Monday, October 16, 2023

Joel 2, Bible Reading and Daily Devotionals

Max Lucado Daily: DON’T SETTLE FOR SHECHEM - October 16, 2023

Scripture is straightforward about the ugly underbelly of human nature. Left to our own devices, the human heart is a wicked thing. And because it is, history bears witness to dreadful events like the slaughter at Shechem.

It’s a jagged-edged story. The warning is hard to miss: Don’t settle for Shechem when the blessing is in Bethel. The command God gave Jacob was clear. “I want you to leave here and go back to the land where you were born” (Genesis 31:13). The itinerary was singular – journey to Bethel.

Shechem was only twenty miles from Bethel. Jacob was within eyeshot of his goal. Jacob and his nomadic clan, weary from travel, decided to pitch their tents. They met some Shechemites. They made a few friends. They bought land. Jacob lived to regret each choice. What about you? Make it your aim to obey God. Blessing follows obedience.

Joel 2

The Locust Army

1–3  2 Blow the ram’s horn trumpet in Zion!

Trumpet the alarm on my holy mountain!

Shake the country up!

God’s Judgment’s on its way—the Day’s almost here!

A black day! A Doomsday!

Clouds with no silver lining!

Like dawn light moving over the mountains,

a huge army is coming.

There’s never been anything like it

and never will be again.

Wildfire burns everything before this army

and fire licks up everything in its wake.

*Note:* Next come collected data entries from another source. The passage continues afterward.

(** * EventHub: the declared topology of the event-hub stack

    A shallow embedding of the [EventHub] stack constructor: the construct
    tree it builds (event bus, archive, event lake bucket, delivery stream,
    Glue database, crawler role, crawler, events table and the five
    published parameters), together with the small amount of semantics
    needed to read the declared strings: resolution of deploy-time
    references, date formatting of the partition projection, substitution
    into the storage location template, event pattern matching and
    dependency-respecting provisioning orders. *)

From Stdlib Require Import Ascii.
From stdpp Require Import gmap strings list fin_maps.

(** ** Strings with deploy-time references

    [eventLake.bucketName], [eventBus.eventBusArn], [glueDatabase.ref] and
    the like are not known when the constructor runs: a template literal
    that interpolates them is a sequence of literal text and references. *)

Module Cfn.

Inductive part :=
| Lit (s : string)
| Ref (logicalId : string)
| GetAtt (logicalId attribute : string).

Definition tstring := list part.

Global Instance part_eq_dec : EqDecision part.
Proof. solve_decision. Defined.

(** What a deployment assigns to the references. *)
Record deployment := {
  physicalId : string -> string;
  attributeOf : string -> string -> string;
}.

Definition resolve_part (d : deployment) (p : part) : string :=
  match p with
  | Lit s => s
  | Ref i => physicalId d i
  | GetAtt i a => attributeOf d i a
  end.

Fixpoint resolve (d : deployment) (t : tstring) : string :=
  match t with
  | [] => EmptyString
  | p :: t' => resolve_part d p +:+ resolve d t'
  end.

(** The constructs a string refers to. *)
Definition target (p : part) : option string :=
  match p with
  | Lit _ => None
  | Ref i => Some i
  | GetAtt i _ => Some i
  end.

Definition targets (t : tstring) : list string := omap target t.

End Cfn.

Import Cfn.

(** ** Construct properties, as the constructor passes them *)

Inductive RemovalPolicy := DESTROY | RETAIN | SNAPSHOT | RETAIN_ON_UPDATE_OR_DELETE.

Inductive ParameterTier := ADVANCED | INTELLIGENT_TIERING | STANDARD.

(** One entry of an event pattern field: a literal to match, or an
    [{ exists: b }] test. *)
Inductive matcher :=
| MExact (s : string)
| MExists (b : bool).

(** [events.EventPattern]: every field is optional; [detail] maps a field
    name of the event's payload to its matchers. *)
Record EventPattern := {
  ep_source : option (list string);
  ep_detailType : option (list string);
  ep_detail : option (list (string * list matcher));
}.

Record EventBusProps := {
  eventBusName : option string;
}.

Record ArchiveProps := {
  sourceEventBus : string;
  eventPattern : EventPattern;
  retentionDays : option nat;
}.

Record BucketProps := {
  removalPolicy : option RemovalPolicy;
  versioned : option bool;
  autoDeleteObjects : option bool;
}.

Record StringParameterProps := {
  parameterName : string;
  stringValue : tstring;
  tier : option ParameterTier;
}.

(** [firehose.S3Bucket(bucket, props)]: the destination of the stream. *)
Record S3BucketDestination := {
  dest_bucket : string;
  dataOutputPrefix : option tstring;
  errorOutputPrefix : option tstring;
  bufferingIntervalSeconds : option nat;
  bufferingSizeMiB : option nat;
}.

Record DeliveryStreamProps := {
  destination : S3BucketDestination;
}.

Record CfnDatabaseProps := {
  db_catalogId : string;
  db_name : string;
}.

Record RoleProps := {
  assumedBy : string;
  managedPolicies : list string;
}.

Record CfnCrawlerProps := {
  crawler_role : tstring;
  crawler_databaseName : tstring;
  s3Targets : list tstring;
  updateBehavior : string;
  deleteBehavior : string;
}.

Record Column := {
  col_name : string;
  col_type : string;
}.

Record CfnTableProps := {
  tbl_catalogId : string;
  tbl_databaseName : tstring;
  tbl_name : string;
  tableType : string;
  parameters : gmap string tstring;
  location : tstring;
  inputFormat : string;
  outputFormat : string;
  serializationLibrary : string;
  columns : list Column;
  partitionKeys : list Column;
}.

Inductive construct :=
| CEventBus (p : EventBusProps)
| CArchive (p : ArchiveProps)
| CBucket (p : BucketProps)
| CStringParameter (p : StringParameterProps)
| CDeliveryStream (p : DeliveryStreamProps)
| CDatabase (p : CfnDatabaseProps)
| CRole (p : RoleProps)
| CCrawler (p : CfnCrawlerProps)
| CTable (p : CfnTableProps).

(** ** The scope a constructor builds into

    [new X(this, id, props)] adds a child to the stack, [grantRead] records
    a grant and [addDependency] an ordering edge; the constructor body is a
    sequence of such effects on the stack under construction.

    [children] lists the constructs the constructor's own statements
    create, each under its path from the stack; [grants] lists the read
    grants the constructor asks for with [grantRead]. What a library
    construct creates inside itself (the role of the delivery stream and
    what that role is granted, the policy a grant attaches to a role) is
    not in the constructor's text and is not recorded. *)

Record scope := {
  children : list (string * construct);
  grants : list (string * string);
  dependsOn : list (string * string);
}.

Before it arrives, the country is like the Garden of Eden.

When it leaves, it is Death Valley.

Nothing escapes unscathed.

4–6  The locust army seems all horses—

galloping horses, an army of horses.

It sounds like thunder

leaping on mountain ridges,

Or like the roar of wildfire

through grass and brush,

Or like an invincible army shouting for blood,

ready to fight, straining at the bit.

At the sight of this army,

the people panic, faces white with terror.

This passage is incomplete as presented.